And This Is Precisely Why TGC Is On My Shit List

Today we’re going to talk about the Brethren in Christ.

The Brethren in Christ is not a big deal here in the US.  Unless you are one of them, know someone who is, or are a complete and total theological wonk who stays up on such things because you have WAY too much spare time on your hands, you probably never heard of them before in your life until I mentioned them just now.

The Brethren in Christ (BIC) is a small Anabaptist/Mennonite-ish sect that originated in eastern Pennsylvania in the late 1700s, when they broke away from other Anabaptist and Mennonite sects over various and sundry fine points of pietistic practice.  They were happy to stay small and in their own little fishtank until the mid 1900s, at which point they became more outward-focused and ditched all the pietistic stuff and came into line with mainstream American evangelicalism, for the most part.  Yet they remained small and failed to register even a blip on the radar screen of mainstream American evangelicalism.  When evangelical leaders came together to craft the Chicago Statement on Biblical Inerrancy, they weren’t even invited to the table.  For this reason, inerrancy and other such issues of concern to today’s evangelicals aren’t even on the BIC radar.

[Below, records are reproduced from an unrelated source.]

(** * Chart post-processing of the astrology service ([app.py])

    A shallow embedding of the pure layer of [app.py]: angle and sign
    utilities, the aspect matcher, the house assigner, request validation,
    the chart builder and the transit comparator.

    Numbers.  Python [float] values are embedded as exact rationals [Q]:
    [+], [-], [*], [/], [abs], [%], [//] and [round] are the exact
    operations, Python's numeric [==] is [Qeq] (written [==]) and the
    comparisons are [Qle]/[Qlt].  The rounding error of binary64 is not part
    of this model.

    Collaborators.  The ephemeris ([swe.calc_ut], [swe.houses]), the
    geocoder and the time conversion are oracles: parameters of the
    sections that use them. *)

From Stdlib Require Import ZArith QArith Qround Qabs Qminmax Lqa Lia List String Bool.
From Stdlib Require Import Sorted.
Import ListNotations.
Open Scope Q_scope.

(** ** Python arithmetic on exact rationals *)

Module Py.

(** [x < y] and [x <= y] as tests. *)
Definition leb (x y : Q) : bool := Qle_bool x y.
Definition ltb (x y : Q) : bool := negb (Qle_bool y x).

(** [x % m] for floats: the result has the sign of the divisor,
    [x - m * floor (x / m)]. *)
Definition fmod (x m : Q) : Q := x - m * inject_Z (Qfloor (x / m)).

(** [x // m] for floats. *)
Definition floordiv (x m : Q) : Z := Qfloor (x / m).

(** Nearest integer, ties to the even one. *)
Definition round_half_even (x : Q) : Z :=
  let f := Qfloor x in
  let r := x - inject_Z f in
  match Qcompare r (1 # 2) with
  | Lt => f
  | Gt => (f + 1)%Z
  | Eq => if Z.even f then f else (f + 1)%Z
  end.

(** [round(x, n)]: the nearest multiple of [10^-n], ties to even.  The value
    is kept in lowest terms. *)
Definition round (x : Q) (n : nat) : Q :=
  let s := inject_Z (10 ^ Z.of_nat n) in
  Qred (inject_Z (round_half_even (x * s)) / s).

End Py.

(** ** Angle and sign utilities *)

Definition SIGNS : list string :=
  ["Aries"; "Taurus"; "Gemini"; "Cancer"; "Leo"; "Virgo";
   "Libra"; "Scorpio"; "Sagittarius"; "Capricorn"; "Aquarius"; "Pisces"]%string.

Definition ASPECTS : list (Q * string) :=
  [(0, "conjunction"); (60, "sextile"); (90, "square");
   (120, "trine"); (180, "opposition")]%string.

Definition NATAL_ORB : Q := 6.
Definition TRANSIT_ORB : Q := 3.

(** [norm360]: [d = d % 360.0], then [d + 360.0 if d < 0 else d]. *)
Definition norm360 (d : Q) : Q :=
  let d := Py.fmod d 360 in
  if Py.ltb d 0 then d + 360 else d.

(** [sign_name]: [s = int(lon // 30) % 12], result [(SIGNS[s], lon % 30)].
    [s] is always in [0..11], so the list access never fails. *)
Definition sign_index (lon : Q) : Z := (Py.floordiv lon 30 mod 12)%Z.

Definition sign_name (lon : Q) : string * Q :=
  (nth (Z.to_nat (sign_index lon)) SIGNS EmptyString, Py.fmod lon 30).

(** ** Aspect matcher *)

(** The [for ang, name in ASPECTS] loop, run on the remaining entries. *)
Fixpoint aspect_scan (d orb : Q) (aspects : list (Q * string))
  : option (string * Q) :=
  match aspects with
  | [] => None
  | (ang, name) :: rest =>
      let diff := Qabs (d - ang) in
      if Py.leb diff orb then Some (name, Py.round diff 2)
      else aspect_scan d orb rest
  end.

(** The separation of two longitudes along the shortest arc. *)
Definition separation (a b : Q) : Q :=
  let d := Py.fmod (Qabs (a - b)) 360 in
  if Py.ltb 180 d then 360 - d else d.

(** [aspect_between]: [Some (name, round(diff, 2))] for the pair
    [(name, round(diff, 2))], [None] for [(None, None)]. *)
Definition aspect_between (a b orb : Q) : option (string * Q) :=
  aspect_scan (separation a b) orb ASPECTS.

(** ** The aspect matcher as the specification describes it *)

Module AspectSpec.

But in Canada, they are kind of a big deal.  Bruxy Cavey is a rockstar megachurch pastor who presides over The Meeting House, which started in 1996 as a small church plant but now has morphed into a multisite church network with 14 campuses and a combined Sunday attendance north of 5,000.

Of course you can’t have that kind of growth without people sitting up and taking notice.  Some people got concerned; Cavey and the BIC are at variance with the traditional evangelical way of looking at things on a number of issues.  As already noted, inerrancy and many other such issues of concern to today’s evangelicals aren’t even on the BIC’s radar.

One of the parties taking notice and expressing concern was…yep, our good friends over at The Gospel Coalition.

In an exercise suggestive of the first-century Pharisees questioning Jesus on his teachings or the medieval Catholic church sending Johannes Eck to debate Martin Luther on his 95 Theses, TGC had one of their writers up in Canada investigate Cavey; the results can be found here, here, here, and here.  I would recommend that you read the series; you will find it illuminating as to what Cavey and the BIC actually believe on several issues of interest to those in the Reformed world.

I could easily have seen John MacArthur or Tim Challies seizing upon some quote from Cavey’s teaching and using it to denounce him as a universalist or whatever other epithet strikes your fancy.   To his credit, the TGC representative eschews that tack.  Instead he gives Cavey ample space to explain his teachings and make a compelling case that they lie fully within the pale of Christian orthodoxy.

But even so, the whole thing feels less like a conversation and more like an exercise in “Brace yourself Bruxy Cavey, we will question you and you will answer us.  You don’t get to question us on, say, whether our treatment of women presents a barrier to the Gospel or why some of us are so viscerally anti-gay.  That’s not how this works.”  It has TGC showing up suddenly at Cavey’s door claiming to be the gatekeepers of Christian orthodoxy.  You pass muster, they say.  You’re good.

Does anyone else out there find the whole thing just a little pretentious?

This is precisely why TGC is on my shit list.